A large study by Luke at al. explored the association between the Wnt/B-catenin pathway activation and the tumor immune microenvironment across 31 solid human tumors. Interestingly, uterine carcinosarcomas had among the highest non-T-cell-inflamed phenotype of the cohort [78]. This phenotype has been shown to be negatively correlated with response to immunotherapy [79,80]. It is worth noting, however, that in their study, uterine carcinosarcomas were among the few non-T-cell-inflamed tumors without an associated Wnt/B-catenin pathway activation [78]. This suggests that there may be different driver pathways in this tumor subtype that result in the immune exclusion phenotype.
Another relevant protein is the CKLF-like MARVEL transmembrane domain-containing 6 (CMTM6), which is known to be a regulator and stabilizer of PD-L1 expression [81,82]. Its role in the tumor immune microenvironment is the subject of much intrigue in various tumors, primarily regarding the response to PD-1/PD-L1 inhibitors [83,84]. In a large study by Zhao et al., CMTM6 expression was analyzed across 33 different tumor types.

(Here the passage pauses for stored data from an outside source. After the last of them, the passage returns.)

(** What is shown below the header: the loading line, the error line,
    and the grid of cards (key and record) with its "no match" line. *)
Inductive BodyNode :=
  | LoadingLine
  | ErrorLine (msg : string)
  | Grid (cards : list (Z * User.t)) (no_match : bool).

Record View := MkView {
  v_root_class : string;
  v_header : HeaderView;
  v_body : list BodyNode
}.

(** [<option value="">All</option>] followed by one option per value. *)
Definition select_options (all : string) (vals : list string) : list (string * string) :=
  ("", all) :: map (fun v => (v, v)) vals.

Definition render_body (st : AppState) (fu : list User.t) : list BodyNode :=
  (if loading st then [LoadingLine] else []) ++
  (if truthy_opt_str (error st) then [ErrorLine (default "" (error st))] else []) ++
  (if negb (loading st) && negb (truthy_opt_str (error st))
   then [Grid (map (fun u => (User.id u, u)) fu) (bool_decide (length fu = 0))]
   else []).

(** The function body after the hooks. *)
Definition render (st : AppState) : completion View :=
  cs <- cities (users st) ;;
  ks <- companies (users st) ;;
  fu <- filteredUsers (search st) (cityFilter st) (companyFilter st) (users st) ;;
  Normal (MkView (if darkMode st then "dark" else "")
            (MkHeader (search st) (cityFilter st) (select_options "All Cities" cs)
                      (companyFilter st) (select_options "All Companies" ks)
                      (if darkMode st then "Light Mode" else "Dark Mode"))
            (render_body st fu)).

(** ** The grid of cards (lines 79-87) *)

Section Grid.
Context `{CardComponent}.
Lemma DB_EditRecord_unchanged_witness :
  DB.EditRecord ∅ 4 (form_update "" "" "" "") 9 None = (∅, (true, "No change")).
Proof. apply (DB_EditRecord_unchanged ∅ 4). by vm_compute. Defined.

(** X18: the creation time of a row is written once: an edit of an
    existing row keeps the row and its [created] and can only set
    [updated] to the time of the edit; a row that an edit creates has the
    time of the edit as [created] and no [updated]. *)
Theorem DB_EditRecord_timestamps (d : gmap Z DB.Row) (i : Z)
  (update : ModifyFun) (now : Z) (err : option string) :
  (∀ row, d !! i = Some row →
     ∃ row', (DB.EditRecord d i update now err).1 !! i = Some row' ∧
             DB.created row' = DB.created row ∧
             (row' = row ∨ DB.updated row' = Some now)) ∧
  (d !! i = None →
     ∀ row', (DB.EditRecord d i update now err).1 !! i = Some row' →
             DB.created row' = Some now ∧ DB.updated row' = None).
Proof.
  rewrite DB_EditRecord_steps. destruct (DB_read_before d i) as [_ ->].
  unfold DBSteps.write. split.
  - intros row Hrow. rewrite bool_decide_eq_false_2 by congruence.
    destruct (update _).2; [|by eauto].
    repeat case_decide; eauto. destruct err; [by eauto|]. simpl.
    rewrite (DB_updateRecord_insert _ _ _ _ row Hrow), lookup_insert_eq.
    eexists. split; [done|]. simpl. auto.
  - intros Hnone row'. rewrite bool_decide_eq_true_2 by done.
    destruct (update _).2; [|simpl; by rewrite Hnone].
    repeat case_decide; try (simpl; by rewrite Hnone).
    destruct err; [simpl; by rewrite Hnone|]. simpl.
    unfold DB.insertRecord. rewrite lookup_insert_eq. by intros [= <-].
Qed.

Lemma DB_EditRecord_timestamps_witness :
  ∃ row', (DB.EditRecord table_10k 1 (form_update "Resistor" "12k" "" "") 9
             None).1 !! 1 = Some row' ∧
          DB.created row' = Some 0 ∧ DB.updated row' = Some 9.
Proof.
  destruct (DB_EditRecord_timestamps table_10k 1
              (form_update "Resistor" "12k" "" "") 9 None) as [H _].
  destruct (H (DB.mkRow (Some 0) None (Some "Resistor") (Some "10k")
                 None None None)) as (row' & Hrow' & Hc & Hu);
    [by vm_compute|].
  exists row'. split; [done|]. split; [done|].
  destruct Hu as [->|Hu]; [|done]. by vm_compute in Hrow'.
Defined.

Their cohort included 56 uterine carcinosarcomas extracted from the TCGA cohort, and the group reported a significant correlation between CMTM6 expression and PD-L1 protein expression in uterine carcinosarcoma. Uterine cancers contained the highest proportion of CMTM6 mutations among all the tumors studied [85].

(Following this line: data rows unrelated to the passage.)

(** One name of a snapshot is in step with the store: it is the name of
    one interface of the device, and that interface has the live
    description. *)
Definition in_step (napalm_interfaces : InterfaceUpdate.snapshot) (device : nat)
           (name : string) (st : Store) : Prop :=
  exists item i,
    InterfaceUpdate.dict_get napalm_interfaces name = Some item
    /\ Interface_get st device name = Found i
    /\ if_description i = InterfaceUpdate.description item.

(** The device's interfaces agree with a snapshot: every name that is not
    ignored is in step. *)
Definition synced (match_at : string -> string -> nat -> bool) (pattern : string)
           (napalm_interfaces : InterfaceUpdate.snapshot) (st : Store) (device : nat)
  : Prop :=
  forall name, In name (InterfaceUpdate.keys napalm_interfaces) ->
    InterfaceUpdate.ignored match_at pattern name = false ->
    in_step napalm_interfaces device name st.

(** The "updated" lines of a log. *)
Definition updated (m : InterfaceUpdate.message) : bool :=
  match m with
  | InterfaceUpdate.Updated _ _ _ _ => true
  | InterfaceUpdate.Created _ _ => false
  end.

(** Every row of the interface table is still there, the same but for its
    description. *)
Definition rows_kept (st st' : Store) : Prop :=
  forall i, In i (interfaces st) ->
    exists i', In i' (interfaces st') /\ same_but_description i i'.

(** What the interface script does to the store while it works on one
    device with one snapshot: keys stay unique, devices and cables stay,
    rows are kept, and whatever was in step stays in step, whether of
    another device or of this snapshot. *)
Definition advance (napalm_interfaces : InterfaceUpdate.snapshot) (device : nat)
           (st st' : Store) : Prop :=
  Integrity.ids_ok st' = true
  /\ devices st' = devices st
  /\ cables st' = cables st
  /\ rows_kept st st'
  /\ forall snap' device' name',
       in_step snap' device' name' st ->
       device' <> device \/ snap' = napalm_interfaces ->
       in_step snap' device' name' st'.

(** The same over a run on several devices, each with the snapshot that
    [napalm_call] gives for it. *)
Definition advance_all (napalm_call : nat -> InterfaceUpdate.snapshot)
           (st st' : Store) : Prop :=
  Integrity.ids_ok st' = true
  /\ devices st' = devices st
  /\ cables st' = cables st
  /\ rows_kept st st'
  /\ forall device' name',
       in_step (napalm_call device') device' name' st ->
       in_step (napalm_call device') device' name' st'.

(** "The cleanup pass never deletes the cable of an interface whose name
    appeared in the neighbour report." *)
Definition cleanup_spares_reported : Prop :=
  forall show st device items st1 names log1 st2 log2 i cid,
    CableUpdate.neighbors_loop show device items st [] = Ok (st1, names, log1) ->
    CableUpdate.remove_old_cables st1 device names = Ok (st2, log2) ->
    In i (interfaces st1) -> if_device i = dev_id device ->
    In (if_name i) (map fst items) ->
    if_cable i = Some cid -> is_true (Integrity.is_some (find_cable st1 cid)) ->
    is_true (Integrity.is_some (find_cable st2 cid)).

(** A store that accepts a cable has inserted it between two interfaces
    that were both free. *)
Definition accepting (save : Store -> nat -> nat -> result Store) : Prop :=
  forall st a b st',
    save st a b = Ok st' ->
    st' = Cable_save st a b /\ cables_of st a = [] /\ cables_of st b = [].

(** The store has refused a cable with exception [e]. *)
Definition refused (save : Store -> nat -> nat -> result Store) (e : exn) : Prop :=
  exists st a b, save st a b = Raise e.

(** Both ends of every cable have a name and a device name. *)
Definition ends_resolve (st : Store) : Prop :=
  forall c, In c (cables st) ->
    (exists n, CableUpdate.end_names st (termination_a_id c) = Ok n)
    /\ (exists n, CableUpdate.end_names st (termination_b_id c) = Ok n).

(** The lines of the cable script that report a write. *)
Definition success (m : CableUpdate.message) : bool :=
  match CableUpdate.level_of m with
  | CableUpdate.Success => true
  | _ => false
  end.

(** A result with the warnings and notes taken out of its log. *)
Definition quiet (r : result (Store * list CableUpdate.message))
  : result (Store * list CableUpdate.message) :=
  match r with
  | Ok (st, log) => Ok (st, filter success log)
  | Raise e => Raise e
  end.

(** An interface row without its cable columns. *)
Definition uncabled (i : Interface) : Interface := set_cable i None None.

(** Every entry of a neighbour report names at least one neighbour. *)
Definition every_entry_has_neighbor (report : CableUpdate.lldp_neighbors) : bool :=
  forallb (fun item => match snd item with [] => false | _ :: _ => true end) report.

(** A neighbour entry is right in the store: its local interface resolves
    and has a cable whose far end is the neighbour reported first. *)
Definition entry_right (st : Store) (device : Device)
           (item : string * list CableUpdate.Neighbor) : bool :=
  match snd item with
  | [] => false
  | first :: _ =>
      match Interface_get st (dev_id device) (fst item) with
      | Found li =>
          match if_cable li, far_end st li with
          | Some _, Some (n, d) =>
              String.eqb n (CableUpdate.port first)
              && String.eqb d (CableUpdate.hostname first)
          | _, _ => false
          end
      | NotFound => false
      | Multiple => false
      end
  end.

(** The cables of a device are as a report says: every entry is right, and
    no interface of the device with a cable goes unreported. *)
Definition agrees (st : Store) (device : Device)
           (report : CableUpdate.lldp_neighbors) : bool :=
  forallb (entry_right st device) report
  && match CableUpdate.old_cable_interfaces st device (map fst report) with
     | [] => true
     | _ :: _ => false
     end.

Huang et al. demonstrated that primary tumors that had not metastasized had relatively more mast cells than metastatic tumors [86]. They analyzed metastasis-related genes such as adenylate kinase-8 (AK8) and myelin protein zero (MPZ) and found that both AK8 and MPZ were associated with activated mast cells in these samples. The suppression of AK8 and MPZ via siRNA cell transfection on uterine carcinosarcoma cell lines led to the enhanced migration and invasion of carcinosarcoma cells in trans-well and wound healing assays. Based on their findings, they proposed a mechanistic role for AK8, MPZ, and activated mast cells in the invasion and metastasis of carcinosarcomas. However, the role of mast cells as either a protective antitumor factor or a driving factor for tumorigenesis and progression remains unsettled and might have differential effects contingent on the tumor site [87,88]. This requires further studies to confirm and expand on the role of mast cells, if any, in gynecologic carcinosarcomas.

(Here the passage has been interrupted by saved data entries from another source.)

Lemma remove_everywhere_keys (f : Callback) (h : Handlers) :
  map fst (Connection.remove_everywhere f h) = map fst h.
Proof.
  unfold Connection.remove_everywhere. generalize (map fst h) at 1 as keys.
  intros keys. revert h. induction keys as [|a keys IH]; intros h; [done|].
  simpl. rewrite IH. destruct (bool_decide _); [apply handlers_remove_keys|done].
Qed.

Lemma prune_NoDup (keys : list Key) (h : Handlers) :
  NoDup (map fst h) -> NoDup (map fst (Connection.prune keys h)).
Proof.
  unfold Connection.prune. revert h. induction keys as [|a keys IH]; intros h Hnd; [done|].
  simpl. apply IH. destruct (Nat.eqb _ _); [by apply handlers_del_NoDup|done].
Qed.

Lemma consistent_same (self self' : Connection.t) :
  Connection.handlers self' = Connection.handlers self ->
  Connection.mapper self' = Connection.mapper self ->
  Connection.count self' = Connection.count self ->
  consistent self -> consistent self'.
Proof. unfold consistent. by intros -> -> ->. Qed.

Lemma on_reply_consistent (self : Connection.t) (message : Message) (i : Z) :
  consistent self -> consistent (Connection.on_reply self message i).1.1.
Proof.
  intros (Hnd & Hpos & Hmap). unfold Connection.on_reply.
  destruct (Connection.mapper self !! i) as [tx|] eqn:E; [|done].
  assert (consistent (Connection.set_mapper self (delete i (Connection.mapper self)))) as H.
  { split; [done|]. split; [done|]. simpl.
    intros j tx' [_ Hj]%lookup_delete_Some. by apply Hmap. }
  by destruct (Transaction.__call__ tx message) as [tx' [e|]].
Qed.

Lemma dispatch_tables (env : Env) (event : Event) (callbacks : list Callback)
    (self : Connection.t) :
  Connection.handlers (Connection.dispatch env self event callbacks).1
    = Connection.handlers self
  /\ Connection.mapper (Connection.dispatch env self event callbacks).1
     = Connection.mapper self
  /\ Connection.enabled_domains (Connection.dispatch env self event callbacks).1
     = Connection.enabled_domains self.
Proof.
  revert self. induction callbacks as [|callback rest IH]; intros self; [done|].
  cbn [Connection.dispatch].
  destruct (call_callback_spec env self callback event)
    as (added & _ & _ & Hm & Hh & Hd & _ & _).
  destruct (Connection.call_callback env self callback event) as [self1 [e|]]; simpl in *.
  - destruct (is_Exception e); simpl; [|done].
    match goal with |- context [Connection.dispatch env ?s event rest] =>
      destruct (IH s) as (-> & -> & ->) end.
    done.
  - destruct (IH self1) as (-> & -> & ->). done.
Qed.

Lemma on_message_consistent (env : Env) (self : Connection.t) (message : Message) :
  consistent self -> consistent (Connection.on_message env self message).1.
Proof.
  intros Hc. unfold Connection.on_message. destruct (msg_id message) as [i|].
  - pose proof (on_reply_consistent self message i Hc) as H.
    by destruct (Connection.on_reply self message i) as [[s c] o].
  - destruct (parse_json_event env message) as [event|]; [|done].
    match goal with |- context [match ?l with [] => _ | _ => _ end] =>
      destruct l eqn:E end; [done|].
    rewrite <- E.
    match goal with |- context [Connection.dispatch env self event ?l] =>
      destruct (dispatch_tables env event l self) as (Hh & Hm & _);
      destruct (dispatch_wire env event l self) as [_ Hcount] end.
    by apply (consistent_same self).
Qed.

Lemma listener_consistent (env : Env) (inputs : list Connection.Recv) (self : Connection.t) :
  consistent self -> consistent (Connection._listener env inputs self).1.
Proof.
  revert self. induction inputs as [|r inputs IH]; intros self Hc; [done|].
  destruct r as [message| | | |e]; cbn [Connection._listener]; try done.
  - pose proof (on_message_consistent env self message Hc) as H.
    destruct (Connection.on_message env self message) as [self1 c]. simpl in H.
    destruct c; simpl; [by apply IH|done|done].
  - by destruct (is_Exception e).
Qed.

Lemma send_tx_consistent (env : Env) (self : Connection.t) (cdp_obj : CdpObj) :
  consistent self -> consistent (Connection.send_tx env self cdp_obj).1.
Proof.
  intros (Hnd & Hpos & Hmap). unfold Connection.send_tx, Connection.assign_id.
  match goal with |- context [Connection.emit ?s ?e] =>
    assert (consistent (Connection.emit s e)) as H end.
  { split; [done|]. split; [simpl; lia|]. simpl.
    intros j tx [[<- <-]|[Hne Hj]]%lookup_insert_Some.
    - simpl. split; [done|]. split; [by left|]. lia.
    - apply Hmap in Hj. intuition lia. }
  destruct (peer env (Connection.count self)) as [e|error result|]; [done| |done].
  match goal with |- context [Connection.on_reply ?s ?m ?i] =>
    pose proof (on_reply_consistent s m i H) as H';
    destruct (Connection.on_reply s m i) as [[s3 c] o] end.
  simpl in H'. by destruct c, o.
Qed.

Lemma send_enable_consistent (env : Env) (self : Connection.t) (domain_mod : option Domain) :
  consistent self -> consistent (Connection.send_enable env self domain_mod).1.
Proof.
  unfold Connection.send_enable. destruct domain_mod as [d|]; [|done].
  destruct (enable env d); [apply send_tx_consistent|done].
Qed.

Lemma register_loop_consistent (env : Env) (keys : list Key) :
  forall (temp : list (option Domain)) (self : Connection.t),
  consistent self ->
  consistent (Connection.register_loop env keys temp self).1.1.
Proof.
  induction keys as [|k rest IH]; intros temp self Hc; [done|].
  rewrite register_loop_cons.
  destruct (negb _); [by apply IH|].
  destruct (bool_decide _); [by apply IH|].
  destruct (always_on _); [by apply IH|].
  cbv zeta.
  match goal with |- context [Connection.send_enable ?e ?s ?d] =>
    assert (consistent (Connection.send_enable e s d).1) as Hc'
      by (by apply send_enable_consistent);
    destruct (Connection.send_enable e s d) as [self3 o] end.
  simpl in Hc'. destruct o as [v|e|]; [by apply IH| |done].
  by apply IH.
Qed.

Lemma register_handlers_consistent (env : Env) (self : Connection.t) :
  consistent self -> consistent (Connection._register_handlers env self).1.
Proof.
  intros (Hnd & Hpos & Hmap). unfold Connection._register_handlers.
  match goal with |- context [Connection.register_loop ?e ?ks ?t ?s] =>
    assert (consistent (Connection.register_loop e ks t s).1.1) as Hc'
      by (apply register_loop_consistent; split; [by apply prune_NoDup|done]);
    destruct (Connection.register_loop e ks t s) as [[s2 t2] o] end.
  by destruct o.
Qed.

Lemma run_op_consistent (env : Env) (self : Connection.t) (op : Connection.Op) :
  consistent self -> consistent (Connection.run_op env self op).
Proof.
  intros Hc. destruct op as [g u|g|t f|t f| |inputs|i]; simpl.
  - unfold Connection.send. destruct u; [by apply send_tx_consistent|].
    pose proof (register_handlers_consistent env self Hc) as Hc'.
    destruct (Connection._register_handlers env self) as [self1 o].
    destruct o; [by apply send_tx_consistent|done|done].
  - by apply send_tx_consistent.
  - destruct Hc as (Hnd & Hrest). split; [|done]. by apply add_handler_loop_NoDup.
  - destruct Hc as (Hnd & Hrest). split; [|done]. simpl.
    apply remove_handler_loop_NoDup. destruct f as [f|]; [|done].
    by rewrite remove_everywhere_keys.
  - by apply register_handlers_consistent.
  - by apply listener_consistent.
  - destruct Hc as (Hnd & Hpos & Hmap). split; [done|]. split; [done|].
    unfold Connection.cancel_waiter. simpl. intros j tx Hj.
    apply lookup_alter_Some in Hj as [(<- & tx0 & Hj & ->)|[_ Hj]]; [|by apply Hmap].
    apply Hmap in Hj as (Hid & Hfut & Hrange).
    destruct (Transaction.done tx0); [done|]. simpl. auto.
Qed.

Lemma run_consistent (env : Env) (ops : list Connection.Op) :
  consistent (Connection.run env ops).
Proof.
  unfold Connection.run.
  assert (consistent Connection.__init__) as Hinit.
  { split; [apply NoDup_nil_2|]. split; [done|]. intros i tx. simpl.
    by rewrite lookup_empty. }
  revert Hinit. generalize Connection.__init__ as self.
  induction ops as [|op ops IH]; intros self Hc; [done|].
  simpl. by apply IH, run_op_consistent.
Qed.

(** X6.  In every run of a connection, with commands sent, replies and
    events received, handlers changed and waiting callers cancelled, the
    pending table never holds a transaction that a reply has resolved or
    rejected: each transaction in it is pending or was cancelled by its
    caller, carries the id it is stored under, and that id is one the
    counter has already given out; in particular the id that the next
    command will get is not in the table. *)
Theorem pending_table_invariant (env : Env) (ops : list Connection.Op) :
  let self := Connection.run env ops in
  (forall (i : Z) (tx : Transaction.t),
     Connection.mapper self !! i = Some tx ->
     Transaction.id tx = Some i
     /\ (Transaction.future tx = Pending \/ Transaction.future tx = Cancelled)
     /\ 0 <= i < Connection.count self)
  /\ Connection.mapper self !! Connection.count self = None.
Proof.
  intros self. destruct (run_consistent env ops) as (_ & _ & Hmap). fold self in Hmap.
  split; [done|].
  destruct (Connection.mapper self !! Connection.count self) as [tx|] eqn:E; [|done].
  apply Hmap in E. lia.
Qed.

4. Clinical Data for Immunotherapy

Although immunotherapy has revolutionized the treatment of multiple cancer types, particularly in the advanced setting, less is known about its role in gynecologic carcinosarcomas [89]. With an increasing understanding of the molecular and immunologic phenotypes of carcinosarcomas, we believe that immunotherapy may have a role and may be part of the key to improving outcomes in this aggressive tumor subtype.
Immune checkpoint inhibitors are at the forefront of immunotherapy, including PD-1, PD-L1, and CTLA-4 inhibitors. Single-agent immune checkpoint inhibitors have had success in MSI-high endometrial carcinomas [90,91], and now both pembrolizumab and dostarlimab have relevant indications. Pembrolizumab is also approved for those patients whose tumors demonstrate a high tumor mutational burden, such as those with POLE mutations [92]. The two case reports of patients with recurrent uterine carcinosarcomas demonstrating these biomarkers who were successfully treated with pembrolizumab are encouraging [93,94].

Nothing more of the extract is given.